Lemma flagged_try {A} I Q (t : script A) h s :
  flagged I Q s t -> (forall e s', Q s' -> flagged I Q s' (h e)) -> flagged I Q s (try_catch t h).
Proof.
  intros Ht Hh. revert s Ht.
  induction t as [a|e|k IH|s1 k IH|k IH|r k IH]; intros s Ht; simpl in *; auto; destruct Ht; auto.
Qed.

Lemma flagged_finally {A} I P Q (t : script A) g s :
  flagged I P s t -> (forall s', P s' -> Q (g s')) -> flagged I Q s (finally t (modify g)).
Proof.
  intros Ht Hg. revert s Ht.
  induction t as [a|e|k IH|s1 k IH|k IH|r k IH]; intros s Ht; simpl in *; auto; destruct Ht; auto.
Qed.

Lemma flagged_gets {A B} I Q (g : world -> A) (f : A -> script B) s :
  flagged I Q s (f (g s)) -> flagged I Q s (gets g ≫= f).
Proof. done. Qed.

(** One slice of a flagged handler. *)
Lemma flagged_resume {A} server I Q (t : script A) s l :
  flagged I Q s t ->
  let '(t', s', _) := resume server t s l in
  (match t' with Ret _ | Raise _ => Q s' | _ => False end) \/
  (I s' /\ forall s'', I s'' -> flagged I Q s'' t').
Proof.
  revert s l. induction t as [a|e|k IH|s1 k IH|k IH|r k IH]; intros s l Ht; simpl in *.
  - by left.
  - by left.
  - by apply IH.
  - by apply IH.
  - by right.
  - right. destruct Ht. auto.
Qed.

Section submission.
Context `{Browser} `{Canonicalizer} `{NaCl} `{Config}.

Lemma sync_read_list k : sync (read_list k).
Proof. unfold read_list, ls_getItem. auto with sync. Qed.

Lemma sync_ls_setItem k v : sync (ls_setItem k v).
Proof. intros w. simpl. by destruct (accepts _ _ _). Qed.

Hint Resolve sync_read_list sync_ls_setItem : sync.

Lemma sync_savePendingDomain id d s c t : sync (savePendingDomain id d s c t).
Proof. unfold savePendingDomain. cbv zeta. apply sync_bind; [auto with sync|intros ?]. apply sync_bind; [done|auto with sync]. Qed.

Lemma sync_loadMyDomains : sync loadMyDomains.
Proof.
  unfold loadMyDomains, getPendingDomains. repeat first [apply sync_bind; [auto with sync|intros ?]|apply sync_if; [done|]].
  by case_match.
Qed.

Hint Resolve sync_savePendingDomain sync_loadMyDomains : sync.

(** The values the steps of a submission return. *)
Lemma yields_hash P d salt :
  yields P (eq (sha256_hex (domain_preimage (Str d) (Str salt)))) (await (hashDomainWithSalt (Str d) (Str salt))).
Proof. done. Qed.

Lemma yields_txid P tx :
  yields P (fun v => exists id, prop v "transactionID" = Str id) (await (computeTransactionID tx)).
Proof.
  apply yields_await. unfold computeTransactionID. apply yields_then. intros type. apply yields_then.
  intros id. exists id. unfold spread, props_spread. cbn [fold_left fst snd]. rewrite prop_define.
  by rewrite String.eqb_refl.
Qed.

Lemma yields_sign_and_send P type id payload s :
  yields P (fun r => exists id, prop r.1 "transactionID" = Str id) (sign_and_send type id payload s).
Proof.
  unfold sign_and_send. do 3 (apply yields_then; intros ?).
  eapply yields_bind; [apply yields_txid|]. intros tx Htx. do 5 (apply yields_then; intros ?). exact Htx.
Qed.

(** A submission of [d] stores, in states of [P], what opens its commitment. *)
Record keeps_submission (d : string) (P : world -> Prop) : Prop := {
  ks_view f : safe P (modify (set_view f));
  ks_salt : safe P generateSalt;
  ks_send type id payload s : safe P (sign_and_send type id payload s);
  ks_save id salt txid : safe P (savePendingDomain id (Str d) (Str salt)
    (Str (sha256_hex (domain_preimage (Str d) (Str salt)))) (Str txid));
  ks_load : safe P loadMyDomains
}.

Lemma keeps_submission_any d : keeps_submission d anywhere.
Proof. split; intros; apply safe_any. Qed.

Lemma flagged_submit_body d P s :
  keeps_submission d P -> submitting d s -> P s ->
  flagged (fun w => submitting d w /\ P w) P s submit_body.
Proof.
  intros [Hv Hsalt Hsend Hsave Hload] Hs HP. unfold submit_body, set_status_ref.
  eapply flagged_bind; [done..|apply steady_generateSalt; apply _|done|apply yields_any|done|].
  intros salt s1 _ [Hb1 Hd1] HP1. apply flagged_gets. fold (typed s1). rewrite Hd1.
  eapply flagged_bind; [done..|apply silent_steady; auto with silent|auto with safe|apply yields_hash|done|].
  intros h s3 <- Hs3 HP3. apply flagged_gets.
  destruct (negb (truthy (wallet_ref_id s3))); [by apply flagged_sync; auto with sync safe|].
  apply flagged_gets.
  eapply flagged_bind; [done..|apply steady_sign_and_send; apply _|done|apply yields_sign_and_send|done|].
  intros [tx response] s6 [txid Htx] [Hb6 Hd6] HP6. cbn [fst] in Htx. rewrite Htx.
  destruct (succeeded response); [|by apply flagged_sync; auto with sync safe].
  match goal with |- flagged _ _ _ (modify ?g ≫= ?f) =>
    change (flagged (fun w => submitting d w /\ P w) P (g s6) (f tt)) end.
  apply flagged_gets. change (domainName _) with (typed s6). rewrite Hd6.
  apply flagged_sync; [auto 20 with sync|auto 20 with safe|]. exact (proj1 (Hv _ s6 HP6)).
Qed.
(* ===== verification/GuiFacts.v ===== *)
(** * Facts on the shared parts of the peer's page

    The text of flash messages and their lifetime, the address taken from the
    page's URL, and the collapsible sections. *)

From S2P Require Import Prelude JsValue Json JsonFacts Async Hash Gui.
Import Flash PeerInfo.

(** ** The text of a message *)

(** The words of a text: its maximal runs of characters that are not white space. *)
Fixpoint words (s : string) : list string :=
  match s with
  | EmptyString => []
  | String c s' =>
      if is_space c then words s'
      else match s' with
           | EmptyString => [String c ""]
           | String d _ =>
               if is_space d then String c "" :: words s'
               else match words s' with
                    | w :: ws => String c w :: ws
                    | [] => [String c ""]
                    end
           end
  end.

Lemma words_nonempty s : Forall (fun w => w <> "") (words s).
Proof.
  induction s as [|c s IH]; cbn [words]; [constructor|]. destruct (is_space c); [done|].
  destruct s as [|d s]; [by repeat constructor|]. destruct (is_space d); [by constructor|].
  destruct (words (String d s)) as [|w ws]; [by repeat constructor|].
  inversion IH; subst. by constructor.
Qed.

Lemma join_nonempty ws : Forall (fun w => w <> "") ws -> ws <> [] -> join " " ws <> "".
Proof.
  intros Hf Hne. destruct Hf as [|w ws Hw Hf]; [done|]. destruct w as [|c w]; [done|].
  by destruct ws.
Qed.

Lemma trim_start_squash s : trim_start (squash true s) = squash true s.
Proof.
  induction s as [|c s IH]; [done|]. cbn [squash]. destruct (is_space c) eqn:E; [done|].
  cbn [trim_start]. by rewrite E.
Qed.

★ ★ ★ ★ ★ ★ ★

- _WORK REQUIRED_: From the data above, output exactly the lines between the one containing "flagged I P" and the one containing "flagged I Q s (f (g", counting both of them.

- _SOLUTION FOR THIS PROBLEM_:
  flagged I P s t -> (forall s', P s' -> Q (g s')) -> flagged I Q s (finally t (modify g)).
Proof.
  intros Ht Hg. revert s Ht.
  induction t as [a|e|k IH|s1 k IH|k IH|r k IH]; intros s Ht; simpl in *; auto; destruct Ht; auto.
Qed.

Lemma flagged_gets {A B} I Q (g : world -> A) (f : A -> script B) s :
  flagged I Q s (f (g s)) -> flagged I Q s (gets g ≫= f).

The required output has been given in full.